* _Provided records_
(** * Tidy data: the games notebook (5-TidyData.ipynb)

    The notebook is a linear pipeline over one table of basketball games:
    load the CSV, melt it to one row per (game, team), compute each team's
    days of rest, pivot the rest values back to one row per game, join them
    onto the games, derive the outcome and the win statistics, and hand the
    result to a logistic regression.

    Tables are lists of records in row order; a missing cell (NaN, NaT) is
    [None]; a date is the number of days since 1970-01-01 ([Z]); the float
    columns hold exact rationals ([Qc]). *)

From stdpp Require Import gmap strings list numbers sorting.
From Stdlib Require Import ZArith QArith Qcanon Ascii.

Local Open Scope Z_scope.

(** ** Ordered tables: stable sorting and sorted distinct keys *)

Section Ordering.
Context {A : Type} (leb : A → A → bool).

(** [x] goes in front of the first element it does not exceed, so rows
    that compare equal keep the order they arrive in. *)
Fixpoint insert_by (x : A) (l : list A) : list A :=
  match l with
  | [] => [x]
  | y :: l' => if leb x y then x :: l else y :: insert_by x l'
  end.

(** A stable sort: what [sort_index] and a several-column [sort_values]
    do to the rows of a table. *)
Definition sort_by (l : list A) : list A := foldr insert_by [] l.

(** The same insertion, leaving out a key that is already there. *)
Fixpoint insert_new (x : A) (l : list A) : list A :=
  match l with
  | [] => [x]
  | y :: l' =>
      if leb x y then (if leb y x then l else x :: l)
      else y :: insert_new x l'
  end.

(** The sorted list of the distinct keys of [l]: the index a [groupby]
    or an index union builds. *)
Definition sort_unique (l : list A) : list A := foldr insert_new [] l.

(** The strict part of the order. *)
Definition strictly (a b : A) : Prop := leb a b = true ∧ a ≠ b.
End Ordering.

(** ** The data model *)

(** A missing date sorts after every date ([na_position='last']). *)
Definition date_leb (a b : option Z) : bool :=
  match a, b with
  | Some x, Some y => bool_decide (x ≤ y)
  | _, None => true
  | None, Some _ => false
  end.

(** Lexicographic order on the [(game_id, date)] index. *)
Definition index_leb (a b : nat * option Z) : bool :=
  bool_decide (a.1 < b.1)%nat || (bool_decide (a.1 = b.1) && date_leb a.2 b.2).

(** One line of [data/games.csv] as [read_csv] types it. [column_names]
    renames 'Date', 'Visitor/Neutral', 'PTS', 'Home/Neutral' and 'PTS.1';
    the remaining columns (start time, box score, overtime, notes) are never
    read and only count as cells. *)
Record csv_row := CsvRow {
  Date : option string;
  Visitor_Neutral : option string;
  PTS : option Z;
  Home_Neutral : option string;
  PTS_1 : option Z;
  other_columns : list (option string)
}.

(** A row of [games]: the index levels [game_id] and [date], then the four
    kept columns under their new names. *)
Record game := Game {
  game_id : nat;
  date : option Z;
  away_team : option string;
  away_points : option Z;
  home_team : option string;
  home_points : option Z
}.

(** The two melted columns; [variable] holds one of these labels. *)
Inductive variable := away_team_label | home_team_label.

Global Instance variable_eq_dec : EqDecision variable.
Proof. solve_decision. Defined.

(** The string the column holds for each label. *)
Definition variable_name (v : variable) : string :=
  match v with away_team_label => "away_team" | home_team_label => "home_team" end.

(** A row of the long table: one (game, team) observation. *)
Record observation := Observation {
  obs_game_id : nat;
  obs_date : option Z;
  obs_variable : variable;
  team : option string
}.

Global Instance game_eq_dec : EqDecision game.
Proof. solve_decision. Defined.
Global Instance observation_eq_dec : EqDecision observation.
Proof. solve_decision. Defined.

Definition game_index (g : game) : nat * option Z := (game_id g, date g).
Definition obs_index (r : observation) : nat * option Z := (obs_game_id r, obs_date r).

(** ** The loader *)

Definition notnull {A} (c : option A) : nat :=
  match c with Some _ => 1%nat | None => 0%nat end.

(** Number of non-null cells of a line, over all of its columns. *)
Definition count_notnull (r : csv_row) : nat :=
  (notnull (Date r) + notnull (Visitor_Neutral r) + notnull (PTS r)
   + notnull (Home_Neutral r) + notnull (PTS_1 r)
   + length (filter is_Some (other_columns r)))%nat.

(** [read_csv]: the lines under their default index 0, 1, 2, ... *)
Definition read_csv (lines : list csv_row) : list (nat * csv_row) :=
  imap (λ i r, (i, r)) lines.

(** [.dropna(thresh=n)]: keep the rows with at least [n] non-null cells;
    a kept row keeps its index label. *)
Definition dropna (thresh : nat) (rows : list (nat * csv_row)) : list (nat * csv_row) :=
  filter (λ ir, (thresh ≤ count_notnull ir.2)%nat) rows.

Section Loader.
(** The date parser behind [pd.to_datetime(_, format='%a, %b %d, %Y')]:
    the day a string denotes, or [None] where parsing raises. *)
Variable strptime : string → option Z.

(** A null cell becomes NaT; a string that does not parse raises. *)
Definition to_datetime (cell : option string) : option (option Z) :=
  match cell with
  | None => Some None
  | Some s => Some <$> strptime s
  end.

(** Column selection, [assign(date=...)], [set_index('date', append=True)]
    and [rename_axis] on one kept row. *)
Definition index_row (ir : nat * csv_row) : option game :=
  d ← to_datetime (Date ir.2);
  Some {| game_id := ir.1; date := d;
          away_team := Visitor_Neutral ir.2; away_points := PTS ir.2;
          home_team := Home_Neutral ir.2; home_points := PTS_1 ir.2 |}.

Definition sort_index (rows : list game) : list game :=
  sort_by (λ a b, index_leb (game_index a) (game_index b)) rows.

(** The [games] cell. [None] when a kept date fails to parse. *)
Definition games (lines : list csv_row) : option (list game) :=
  sort_index <$> mapM index_row (dropna 4 (read_csv lines)).
End Loader.

(** The index [games] ends with: labels strictly increasing down the table. *)
Definition increasing_ids (gs : list game) : Prop :=
  StronglySorted (λ a b, (game_id a < game_id b)%nat) gs.

(** ** Wide to long: [tidy] *)

Definition away_observation (g : game) : observation :=
  Observation (game_id g) (date g) away_team_label (away_team g).
Definition home_observation (g : game) : observation :=
  Observation (game_id g) (date g) home_team_label (home_team g).

(** [pd.melt(games.reset_index(), id_vars=['game_id', 'date'],
    value_vars=['away_team', 'home_team'], value_name='team')]: the block
    of away rows, then the block of home rows. *)
Definition melt (gs : list game) : list observation :=
  (away_observation <$> gs) ++ (home_observation <$> gs).

(** The two rows one game contributes. *)
Definition both_observations (g : game) : list observation :=
  [away_observation g; home_observation g].
(** [eat] returns on the type of the lookahead only, with the next token as
    the new lookahead. *)
Lemma eat_looking (p p1 : Parser.t) (t : TokenType) :
  parser_wf p -> Parser.eat t p = Return tt p1 ->
  type (Parser.currentToken p) = t /\ looking p1 (prest p).
Proof.
  intros Hwf H.
  destruct (TokenType_eqb (type (Parser.currentToken p)) t) eqn:Et.
  - apply TokenType_eqb_eq in Et. split; [exact Et|].
    destruct (eat_scan Hwf Et) as (l' & H1 & H2 & H3 & H4). rewrite H4 in H.
    destruct (scan (prest p)) as [[tok|e] r] eqn:Hs; simpl in *; [|discriminate].
    injection H as <-. split; [exact H1|]. rewrite Hs. unfold prest. simpl.
    rewrite H3. reflexivity.
  - rewrite eat_mismatch in H; [discriminate|].
    intros E. apply TokenType_eqb_eq in E. congruence.
Qed.

(** [sound nt f]: on a parser that has pulled its lookahead from [K], a
    tree that [f] returns without a missing node is the tree of a derivation
    of a prefix of [K], and the parser has pulled its lookahead from what is
    left. *)
Definition sound (nt : nonterminal) (f : Parser.M AST) : Prop :=
  forall p K t p',
    looking p K -> f p = Return t p' -> defined t ->
    exists s k, K = s ++ k /\ derives nt s t /\ looking p' k.

Definition loopSound (nt : nonterminal) (fl : AST -> Parser.M AST) : Prop :=
  forall node p s0 k0 t p',
    looking p k0 -> (defined node -> derives nt s0 node) ->
    fl node p = Return t p' -> defined t ->
    exists s k, s0 ++ k0 = s ++ k /\ derives nt s t /\ looking p' k.

(** A loop keeps the node it is given below the tree it returns. *)
Definition loopDefined (fl : AST -> Parser.M AST) : Prop :=
  forall node p t p', fl node p = Return t p' -> defined t -> defined node.

Lemma term_loop_body_defined (f : Parser.M AST) (tl : AST -> Parser.M AST) :
  loopDefined tl -> loopDefined (Parser.term_loop_body f tl).
Proof.
  intros Htl node p t p' H Hd. unfold Parser.term_loop_body in H.
  apply bind_returns in H as (tok & p1 & E & H). injection E as <- <-.
  destruct (includes [MUL; DIVIDE] (type (Parser.currentToken p))).
  - cbv zeta in H. returns_steps H. apply (Htl _ _ _ _ H Hd).
  - injection H as <- <-. exact Hd.
Qed.

Lemma expr_loop_body_defined (t : Parser.M AST) (el : AST -> Parser.M AST) :
  loopDefined el -> loopDefined (Parser.expr_loop_body t el).
Proof.
  intros Hel node p t' p' H Hd. unfold Parser.expr_loop_body in H.
  apply bind_returns in H as (tok & p1 & E & H). injection E as <- <-.
  destruct (includes [MINUS; PLUS] (type (Parser.currentToken p))).
  - cbv zeta in H. returns_steps H. apply (Hel _ _ _ _ H Hd).
  - injection H as <- <-. exact Hd.
Qed.

Lemma loops_defined (n : nat) :
  loopDefined (Parser.term_loop n) /\ loopDefined (Parser.expr_loop n).
Proof.
  induction n as [|n [IH1 IH2]].
  - split; intros node p t p' H; discriminate H.
  - split; simpl.
    + apply term_loop_body_defined, IH1.
    + apply expr_loop_body_defined, IH2.
Qed.

Lemma looking_tokenText (p : Parser.t) (K : list ascii) :
  looking p K -> tokenText (Parser.currentToken p) K (prest p).
Proof. intros [_ Hs]. apply scan_tokenText, Hs. Qed.

Lemma factor_body_sound (f e : Parser.M AST) :
  sound Factor f -> sound Expr e -> sound Factor (Parser.factor_body f e).
Proof.
  intros Hf He p K t p' Hl H Hd. unfold Parser.factor_body in H.
  apply bind_returns in H as (tok & p0 & E & H). injection E as <- <-.
  pose proof (looking_tokenText Hl) as Ht. unfold tokenText in Ht.
  destruct Hl as [Hwf _].
  destruct (Parser.currentToken p) as [ty v] eqn:Hc.
  destruct ty; simpl in H, Ht;
    try (injection H as <- <-; contradiction Hd).
  - destruct Ht as (n & ds & HK & Hne & Hds & Hk & Htok).
    apply bind_returns in H as (a & p1 & E1 & H). injection H as <- <-.
    destruct a; apply (@eat_looking _ _ _ Hwf) in E1 as [_ Hl1].
    exists (spaces n ++ ds), (prest p). rewrite <- app_assoc.
    split; [exact HK|]. split; [|exact Hl1].
    rewrite Htok. apply derives_spaces, derives_integer; auto.
  - destruct Ht as (n & HK & Htok).
    apply bind_returns in H as (a & p1 & E1 & H).
    apply bind_returns in H as (e1 & p2 & E2 & H). injection H as <- <-.
    destruct a; apply (@eat_looking _ _ _ Hwf) in E1 as [_ Hl1].
    destruct (Hf _ _ _ _ Hl1 E2 Hd) as (s & k & Hsk & Hder & Hl2).
    exists (spaces n ++ "+"%char :: s), k.
    split; [rewrite HK, Hsk, <- app_assoc; reflexivity|]. split; [|exact Hl2].
    rewrite Htok. apply derives_spaces, derives_plus, Hder.
  - destruct Ht as (n & HK & Htok).
    apply bind_returns in H as (a & p1 & E1 & H).
    apply bind_returns in H as (e1 & p2 & E2 & H). injection H as <- <-.
    destruct a; apply (@eat_looking _ _ _ Hwf) in E1 as [_ Hl1].
    destruct (Hf _ _ _ _ Hl1 E2 Hd) as (s & k & Hsk & Hder & Hl2).
    exists (spaces n ++ "-"%char :: s), k.
    split; [rewrite HK, Hsk, <- app_assoc; reflexivity|]. split; [|exact Hl2].
    rewrite Htok. apply derives_spaces, derives_minus, Hder.
  - destruct Ht as (n & HK).
    apply bind_returns in H as (a & p1 & E1 & H).
    apply bind_returns in H as (e1 & p2 & E2 & H).
    apply bind_returns in H as (a' & p3 & E3 & H). injection H as <- <-.
    destruct a; apply (@eat_looking _ _ _ Hwf) in E1 as [_ Hl1].
    destruct (He _ _ _ _ Hl1 E2 Hd) as (s & k & Hsk & Hder & Hl2).
    pose proof (looking_tokenText Hl2) as Ht2. unfold tokenText in Ht2.
    destruct a'; apply (@eat_looking _ _ _ (proj1 Hl2)) in E3 as [Ht3 Hl3].
    rewrite Ht3 in Ht2. destruct Ht2 as (m & Hk).
    exists (spaces n ++ "("%char :: s ++ spaces m ++ [")"%char]), (prest p2).
    split; [|split; [|exact Hl3]].
    + rewrite HK, Hsk, Hk. rewrite <- !app_assoc. simpl.
      rewrite <- !app_assoc. reflexivity.
    + apply derives_spaces, derives_paren, Hder.
Qed.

* _Aim of the task_
Output the lines of the records above exactly as they appear, from the line containing "(c : option" through the line containing "is_Some (other_columns r)))%nat.".

* _Output below_
Definition notnull {A} (c : option A) : nat :=
  match c with Some _ => 1%nat | None => 0%nat end.

(** Number of non-null cells of a line, over all of its columns. *)
Definition count_notnull (r : csv_row) : nat :=
  (notnull (Date r) + notnull (Visitor_Neutral r) + notnull (PTS r)
   + notnull (Home_Neutral r) + notnull (PTS_1 r)
   + length (filter is_Some (other_columns r)))%nat.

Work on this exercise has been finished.